Review of Iphigenia

Iphigenia (1977)
10/10
The cost of war.
1 January 2024
There are some films which you forget almost as soon as you've seen them and then others which seem to burn their way into your brain so that you can't get them off your mind after watching it.

Iphigenia 1977 is a Greek movie which takes a thoroughly grownup approach to it's filmmaking. We feel a sense of unstableness and tension right from the off as an army restlessly awaits the moment to depart from the beach and off to war. This army though seems more a rag tag bunch of hooligans at times, right away you are dropped into a setting that feels so real you could almost reach out and touch it. The film's location on in the arid and rugged country just adds to it's authentic look and the sun-drenched landscape is the perfect backdrop for this drama to unfold against. When the Greeks did comedy they really did comedy and when they did tragedy it was real tragedy. By cruel fate the gods it seems have ordained that in order for the winds to blow again and for the army to sail only the sacrifice of the King's daughter will do. What follows is two hours of agonising for the king and others as the tensions build and build and his army grows more and more impatient.
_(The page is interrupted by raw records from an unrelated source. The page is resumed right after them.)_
(** * Section / camera / object synchronisation core of the 3D portfolio

    A shallow embedding of the entry point (class [Portfolio3D]) and of the
    classes [CameraController], [InteractionManager] and [PortfolioObjects]
    under [src/scripts], followed by the event listeners the application
    registers and removes, the environment built by [SceneManager] and the
    frame-rate monitor [PerformanceMonitor].

    Conventions of the embedding.
    - JavaScript numbers are idealised as real numbers ([R]); section
      indices, which the code only ever produces as integers, are [Z].
      The rounding of double-precision arithmetic is not modelled: a
      coordinate computed by the code is the real value of the expression
      the source writes, operation for operation.
    - A field that may be [undefined] is an [option].
    - Wall-clock instants and the animation engine's clock are integer
      milliseconds ([Z]); the scene clock ([THREE.Clock], seconds) handed to
      the per-frame animator is a real.
    - The sources mutate objects in place; here every handler is a function
      from state to state, and a handler that raises an uncaught exception
      returns [Thrown] with the state as mutated up to that point. *)

From Stdlib Require Import Reals ZArith List Bool Lia Lra.
Import ListNotations.

Open Scope R_scope.

(** ** Vectors *)

Record vec3 : Type := mkVec3 { vx : R; vy : R; vz : R }.

Definition vzero : vec3 := mkVec3 0 0 0.
Definition vone : vec3 := mkVec3 1 1 1.

(** [Vector3.multiplyScalar]. *)
Definition multiplyScalar (k : R) (v : vec3) : vec3 :=
  mkVec3 (vx v * k) (vy v * k) (vz v * k).

(** ** Primitives *)

(** The only material parameter the interaction code reads or writes.
    [MeshStandardMaterial] defines it (default 1 in three.js);
    [MeshBasicMaterial] and [LineBasicMaterial] leave it [undefined]. *)
Record material : Type := mkMaterial { emissiveIntensity : option R }.

(** [object.userData]: free-form fields, each possibly absent. *)
Record userData : Type := mkUserData {
  angle : option R;
  radius : option R;
  orbit : option R;
  speed : option R;
  floatOffset : option R;
  hoverY : option R;
  delay : option R;
  initialScale : option R;
  originalEmissiveIntensity : option R
}.

Definition noData : userData :=
  mkUserData None None None None None None None None None.

Record object : Type := mkObject {
  position : vec3;
  rotation : vec3;
  scale : vec3;
  mat : option material;
  data : userData
}.

Definition set_position (p : vec3) (o : object) : object :=
  mkObject p (rotation o) (scale o) (mat o) (data o).
Definition set_rotation (r : vec3) (o : object) : object :=
  mkObject (position o) r (scale o) (mat o) (data o).
Definition set_scale (v : vec3) (o : object) : object :=
  mkObject (position o) (rotation o) v (mat o) (data o).
Definition set_mat (m : option material) (o : object) : object :=
  mkObject (position o) (rotation o) (scale o) m (data o).
Definition set_data (d : userData) (o : object) : object :=
  mkObject (position o) (rotation o) (scale o) (mat o) d.

Definition set_originalEmissiveIntensity (v : option R) (d : userData) : userData :=
  mkUserData (angle d) (radius d) (orbit d) (speed d) (floatOffset d)
             (hoverY d) (delay d) (initialScale d) v.

(** A freshly constructed [THREE.Mesh] / [Line] / [LineSegments]: position
    and rotation zero, scale [(1,1,1)], empty [userData]. *)
Definition newObject (m : material) : object :=
  mkObject vzero vzero vone (Some m) noData.

Definition standardMaterial (e : R) : material := mkMaterial (Some e).
Definition basicMaterial : material := mkMaterial None.
Definition lineMaterial : material := mkMaterial None.

(** Reading a [userData] number inside arithmetic.  On the constructed scene
    every field read this way is present (see [hero_spheres_tagged] and
    [skills_orbs_tagged]). *)
Definition num (o : option R) : R :=
  match o with Some v => v | None => 0 end.

(** ** Sections *)

Inductive section : Type := Hero | About | Projects | Skills | Contact.

Definition section_eq_dec (a b : section) : {a = b} + {a <> b}.
Proof. decide equality. Defined.

(** [const sectionNames = ['hero', 'about', 'projects', 'skills', 'contact']] *)
Definition sectionNames : list section := [Hero; About; Projects; Skills; Contact].

(** JavaScript array indexing by an integer: [undefined] out of range. *)
Definition js_index {A : Type} (l : list A) (i : Z) : option A :=
  if (i <? 0)%Z then None else nth_error l (Z.to_nat i).

(** [this.objects]: one list of primitives per section key. *)
Record objectTable : Type := mkObjects {
  hero : list object;
  about : list object;
  projects : list object;
  skills : list object;
  contact : list object
}.

Definition get_section (c : section) (t : objectTable) : list object :=
  match c with
  | Hero => hero t | About => about t | Projects => projects t
  | Skills => skills t | Contact => contact t
  end.

Definition set_section (c : section) (l : list object) (t : objectTable) : objectTable :=
  match c with
  | Hero => mkObjects l (about t) (projects t) (skills t) (contact t)
  | About => mkObjects (hero t) l (projects t) (skills t) (contact t)
  | Projects => mkObjects (hero t) (about t) l (skills t) (contact t)
  | Skills => mkObjects (hero t) (about t) (projects t) l (contact t)
  | Contact => mkObjects (hero t) (about t) (projects t) (skills t) l
  end.

(** ** Procedural construction ([PortfolioObjects.create*Section]) *)

Definition createHeroSection : list object :=
  let torus := set_position (mkVec3 0 0 0) (newObject (standardMaterial 0.3)) in
  let sphere (i : nat) :=
    let a := (INR i / 8) * PI * 2 in
    let r := 5 in
    let o := newObject (standardMaterial 0.5) in
    let o := set_position (mkVec3 (cos a * r) 0 (sin a * r)) o in
    set_data (mkUserData (Some a) (Some r) None None None None None None None) o in
  let pyramid := set_position (mkVec3 0 0 (-5)) (newObject basicMaterial) in
  [torus] ++ map sphere (seq 0 8) ++ [pyramid].

Definition cubePositions : list vec3 :=
  [mkVec3 (-10) 2 (-2); mkVec3 (-8) 0 0; mkVec3 (-10) (-2) (-2)].

(** [cubePositions.forEach((pos, index) => ...)] *)
Fixpoint forEachi {A B : Type} (f : A -> nat -> list B) (l : list A) (i : nat) : list B :=
  match l with
  | [] => []
  | a :: r => f a i ++ forEachi f r (S i)
  end.

Definition createAboutSection : list object :=
  let pair (pos : vec3) (index : nat) :=
    let tag o :=
      set_data (mkUserData None None None None (Some (INR index * 0.5))
                           None None None None) o in
    let cube := tag (set_position pos (newObject lineMaterial)) in
    let solidCube := tag (set_position pos (newObject (standardMaterial 1))) in
    [cube; solidCube] in
  let helix := newObject lineMaterial in
  forEachi pair cubePositions 0 ++ [helix].

Definition cardPositions : list vec3 :=
  [mkVec3 6 2 (-2); mkVec3 8 0 0; mkVec3 6 (-2) (-2)].

Definition createProjectsSection : list object :=
  let pair (pos : vec3) (index : nat) :=
    let card := set_position pos (newObject (standardMaterial 0.2)) in
    let card := set_rotation (mkVec3 0 (- PI / 6) 0) card in
    let card :=
      set_data (mkUserData None None None None None (Some (vy pos))
                           None None None) card in
    let frame := newObject lineMaterial in
    let frame := set_position (position card) frame in
    let frame := set_rotation (rotation card) frame in
    [card; frame] in
  let network := newObject lineMaterial in
  forEachi pair cardPositions 0 ++ [network].
(** * cortical-thickness: the VAE models, the data splitter and the sweep

    A shallow embedding of [models/vae_models.py] and [utils.py], with the
    parameter-grid sweep of [latent_dimensionality_exploration.py].

    Tensors hold real numbers (exact arithmetic instead of float32); a
    rank-2 tensor is a list of rows.  The table read from the CSV file holds
    rationals, as decimal literals are. *)

From Stdlib Require Import Reals Lra Lia QArith Qround Qreals ZArith List String.
From Stdlib Require Import FunctionalExtensionality Sorted.
From stdpp Require Import base option list gmap strings.

(** ** Tensor operations of TensorFlow used by the sources *)

Module Tf.

Local Open Scope R_scope.

(** A rank-2 tensor, row after row ([axis=0] runs over the batch). *)
Definition Matrix := list (list R).

(** The result of a loss function: a tensor of rank 0, 1 or 2. *)
Inductive Tensor :=
| T0 (v : R)
| T1 (v : list R)
| T2 (v : Matrix).

Fixpoint zip_with_R (f : R -> R -> R) (a b : list R) : list R :=
  match a, b with
  | x :: a', y :: b' => f x y :: zip_with_R f a' b'
  | _, _ => nil
  end.

(** Elementwise binary operation on two tensors of one shape. *)
Fixpoint elementwise (f : R -> R -> R) (a b : Matrix) : Matrix :=
  match a, b with
  | r :: a', s :: b' => zip_with_R f r s :: elementwise f a' b'
  | _, _ => nil
  end.

(** Elementwise unary operation, also a scalar broadcast such as [0.5 * t]. *)
Definition pointwise (f : R -> R) (a : Matrix) : Matrix := map (map f) a.

Definition shape (a : Matrix) : list nat := map (@length R) a.

Definition sum_list (l : list R) : R := fold_right Rplus 0 l.

(** [tf.reduce_sum(t, axis=1)] *)
Definition reduce_sum_axis1 (a : Matrix) : list R := map sum_list a.

(** [tf.reduce_mean] of a rank-1 tensor. TensorFlow yields NaN for no
    element; the quotient by zero here is R's. *)
Definition reduce_mean1 (l : list R) : R := sum_list l / INR (length l).

(** [tf.reduce_mean(t)] over all elements. *)
Definition reduce_mean (t : Tensor) : R :=
  match t with
  | T0 v => v
  | T1 v => reduce_mean1 v
  | T2 v => reduce_mean1 (concat v)
  end.

Definition square (x : R) : R := x * x.

(** [tf.concat([a, b], axis=1)], also [np.concatenate((a, b), axis=1)] *)
Fixpoint concat_axis1 {A : Type} (a b : list (list A)) : list (list A) :=
  match a, b with
  | r :: a', s :: b' => (r ++ s) :: concat_axis1 a' b'
  | _, _ => nil
  end.

(** [tf.split(t, num_or_size_splits=2, axis=1)]: the two halves of every
    row. TensorFlow refuses an odd width. *)
Definition split2_axis1 (a : Matrix) : Matrix * Matrix :=
  (map (fun r => firstn (Nat.div2 (length r)) r) a,
   map (fun r => skipn (Nat.div2 (length r)) r) a).

(** [tf.shape(t)[0]] and [tf.shape(t)[1]]; with no row the width read here
    is 0, and no element depends on it. *)
Definition shape0 (a : Matrix) : nat := length a.
Definition shape1 (a : Matrix) : nat := length (hd nil a).

(** A tensor of the given shape filled from a source of values: the model
    of [random_normal(shape=(batch, dim))], whose draws are [noise i j]. *)
Definition tensor_of (batch dim : nat) (noise : nat -> nat -> R) : Matrix :=
  map (fun i => map (fun j => noise i j) (seq 0 dim)) (seq 0 batch).

End Tf.

(** ** The Keras layers the models are built from *)

Module Keras.

Import Tf.
Local Open Scope R_scope.

(** The activation and initializer names that occur. *)
Inductive Activation := linear | selu | softmax.
Inductive Initializer := lecun_normal | glorot_uniform | zeros.

(** [keras.layers.Dense(units, activation=..., kernel_initializer=...,
    bias_initializer=..., kernel_regularizer=keras.regularizers.l2(c))]:
    the layer as configured; [kernel_regularizer] holds the l2 coefficient. *)
Record Dense := {
  units : nat;
  activation : Activation;
  kernel_initializer : Initializer;
  bias_initializer : Initializer;
  kernel_regularizer : option Q
}.

(** The trainable variables of a Dense layer: [kernel i j] is the weight from
    input [i] to unit [j]. Keras builds them for the width of the first
    input. *)
Record DenseWeights := {
  kernel : nat -> nat -> R;
  bias : nat -> R
}.

Definition selu_alpha : R := 1.6732632423543772.
Definition selu_scale : R := 1.0507009873554805.

Definition selu_fn (x : R) : R :=
  selu_scale * (if Rlt_dec 0 x then x else selu_alpha * (exp x - 1)).

(** softmax over the last axis *)
Definition softmax_fn (r : list R) : list R :=
  let e := map exp r in
  map (fun v => v / sum_list e) e.

Definition apply_activation (a : Activation) (r : list R) : list R :=
  match a with
  | linear => r
  | selu => map selu_fn r
  | softmax => softmax_fn r
  end.

Fixpoint dot_from (i : nat) (x : list R) (k : nat -> R) : R :=
  match x with
  | nil => 0
  | v :: x' => v * k i + dot_from (S i) x' k
  end.

(** [inputs @ kernel + bias] for one row. *)
Definition affine (l : Dense) (w : DenseWeights) (x : list R) : list R :=
  map (fun j => dot_from 0 x (fun i => kernel w i j) + bias w j) (seq 0 (units l)).

(** [layer(x)] *)
Definition dense_call (l : Dense) (w : DenseWeights) (inputs : Matrix) : Matrix :=
  map (fun x => apply_activation (activation l) (affine l w x)) inputs.

(** [for layer in layers: x = layer(x)], the weights of the layer at
    position [i] being [ws i]. *)
Fixpoint run_layers (layers : list Dense) (ws : nat -> DenseWeights) (i : nat)
    (x : Matrix) : Matrix :=
  match layers with
  | nil => x
  | l :: layers' => run_layers layers' ws (S i) (dense_call l (ws i) x)
  end.


End Keras.

(** ** models/vae_models.py *)

Module VaeModels.

Import Tf Keras.
Local Open Scope R_scope.

(** A value of a [get_config] dictionary. *)
Inductive CfgVal :=
| CInts (v : list nat)
| CInt (v : nat)
| CFloat (v : Q).

Definition as_ints (c : CfgVal) : option (list nat) :=
  match c with CInts v => Some v | _ => None end.
Definition as_int (c : CfgVal) : option nat :=
  match c with CInt v => Some v | _ => None end.
Definition as_float (c : CfgVal) : option Q :=
  match c with CFloat v => Some v | _ => None end.

Module VAEEncoder.

Record t := {
  hidden_dim : list nat;
  latent_dim : nat;
  y_dim : nat;
  l2_reg : Q;
  hidden_layers : list Dense;
  y_layer : Dense;
  latent_layer : Dense
}.

Record Weights := {
  hidden_w : nat -> DenseWeights;
  y_w : DenseWeights;
  latent_w : DenseWeights
}.

Definition __init__ (hidden_dim : list nat) (latent_dim y_dim : nat) (l2_reg : Q) : t :=
  {| hidden_dim := hidden_dim;
     latent_dim := latent_dim;
     y_dim := y_dim;
     l2_reg := l2_reg;
     hidden_layers :=
       map (fun h_dim =>
              {| units := h_dim; activation := selu;
                 kernel_initializer := lecun_normal; bias_initializer := zeros;
                 kernel_regularizer := Some l2_reg |}) hidden_dim;
     y_layer :=
       {| units := y_dim; activation := softmax;
          kernel_initializer := lecun_normal; bias_initializer := zeros;
          kernel_regularizer := None |};
     latent_layer :=
       {| units := latent_dim * 2; activation := selu;
          kernel_initializer := lecun_normal; bias_initializer := zeros;
          kernel_regularizer := Some l2_reg |} |}.
(** For a text that is not blank exactly one persistence call is made, a
    create in "analysisreport"; the report it stores holds the trimmed
    text and the user of the request, and the same sentiment, risk
    score, key themes and recommendations as the answer; the answer's
    [id] is the identifier the gateway returned, if any. *)
Theorem analyze_stores_what_it_returns :
  forall (lower : str -> str) (S : Type) (g : gateway S) (st : S)
         (payload : AnalysisInput),
    Str.strip (ai_text payload) <> [] ->
    exists report o st' resp,
      run g (analyze_text lower payload) st
      = (Ok resp, st', [EvCreate (u "analysisreport") (RAnalysisReport report) o])
      /\ gw_create g (u "analysisreport") (RAnalysisReport report) st = (o, st')
      /\ ar_input_text report = Str.strip (ai_text payload)
      /\ ar_user_id report = ai_user_id payload
      /\ ar_sentiment report = an_sentiment resp
      /\ ar_risk_score report = an_risk_score resp
      /\ ar_key_themes report = an_key_themes resp
      /\ ar_recommendations report = an_recommendations resp
      /\ an_id resp = id_of o.
Proof.
  intros lower S g st payload H.
  pose proof (analyze_text_run lower S g st payload H) as R.
  destruct (gw_create g (u "analysisreport")
              (RAnalysisReport (analysis_report lower payload)) st) as [o st1] eqn:G.
  exists (analysis_report lower payload), o, st1, (analysis lower payload (id_of o)).
  split; [exact R|]. split; [exact G|].
  unfold analysis_report, analysis.
  cbn [ar_input_text ar_user_id ar_sentiment ar_risk_score ar_key_themes
       ar_recommendations an_sentiment an_risk_score an_key_themes
       an_recommendations an_id].
  split; [reflexivity|]. split; [reflexivity|]. split; [reflexivity|].
  split; [reflexivity|]. split; [reflexivity|]. split; reflexivity.
Qed.

Lemma analyze_stores_what_it_returns_witness :
  exists report o st' resp,
    run (scripted (Returned (u "65a1")) (Returned []))
      (analyze_text Str.lower_latin1 scenario_alcohol) 0%nat
    = (Ok resp, st', [EvCreate (u "analysisreport") (RAnalysisReport report) o])
    /\ ar_risk_score report = an_risk_score resp
    /\ an_id resp = Some (u "65a1").
Proof.
  destruct (analyze_stores_what_it_returns Str.lower_latin1 nat
              (scripted (Returned (u "65a1")) (Returned [])) 0%nat scenario_alcohol)
    as (report & o & st' & resp & R & G & _ & _ & _ & Er & _ & _ & Ei).
  - vm_compute. discriminate.
  - exists report, o, st', resp. split; [exact R|]. split; [exact Er|].
    rewrite Ei. cbn in G. injection G as <- _. reflexivity.
Defined.
(* ===== verification/_CoqProject ===== *)
-Q . S2P
Prelude.v
Pool.v
PoolOwned.v
Floats.v
RangeIndex.v
GdbProto.v
RustStr.v
RustText.v
Errors.v
Serial.v
LeBytes.v
BreakpointData.v
Registers.v
RegistersSpec.v
XsaveSpec.v
GdbRemote.v
GdbRemoteSpec.v
StateMonad.v
Breakpoints.v
BreakpointsSpec.v
BreakpointRefs.v
BreakpointLists.v
BreakpointReconcile.v
HardwareSlots.v
MemReader.v
CoreDump.v
MemMaps.v
MemMapsSpec.v
ExprLexer.v
ExprLexerSpec.v
ExprParser.v
ExprParserSpec.v
ExprPrint.v
ExprRoundtrip.v
ValueBlob.v
ValueBlobSpec.v
ValueSpec.v
Types.v
ExprValues.v
ExprValuesSpec.v
ExprEval.v
ExprEvalSpec.v
GdbRegs.v
GdbRegsSpec.v
GdbSession.v
StdSort.v
LineInfo.v
MergeIterator.v
Symbols.v
DebugLine.v
DebugLineSpec.v
LinesSpec.v
Subfunctions.v
SubfunctionsSpec.v
SubfunctionTree.v
SymbolsLoad.v
FunctionsSpec.v
LookupSpec.v
Simd.v
FuzzyMatch.v
FuzzyMatchSpec.v
SearchTasks.v
SearchTasksSpec.v
SearchersSpec.v
Tabs.v
Rect.v
Layout.v
LayoutTree.v
LayoutSimplify.v
LayoutSpec.v
LayoutMove.v
LayoutInv.v
LayoutBuild.v
LayoutBuildSpec.v
LayoutPlace.v
LayoutFrame.v
LayoutLoop.v
LayoutFrameSpec.v
LayoutShow.v
LayoutFrameProps.v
In this one single story really is captured the whole futility of the Trojan War, a fight to recapture a woman now hated and despised anyway by her people in return for the sacrifice of so many so good. Helen is not present in this film but her absence looms large. This is no action film, not even for Achilles it's instead a superbly tense and tragic story played out in words and looks not swords. It puts the 2004 film to shame really with it's American Achilles, CGI boats and Hollywood ending. The acting in Iphigenia is some of the best you'll see. Everything looks so real, the costumes are simply done, mostly in white cloth or wool, it perfectly fits the bronze age setting. This is the kind of film which haunts you once you've seen it.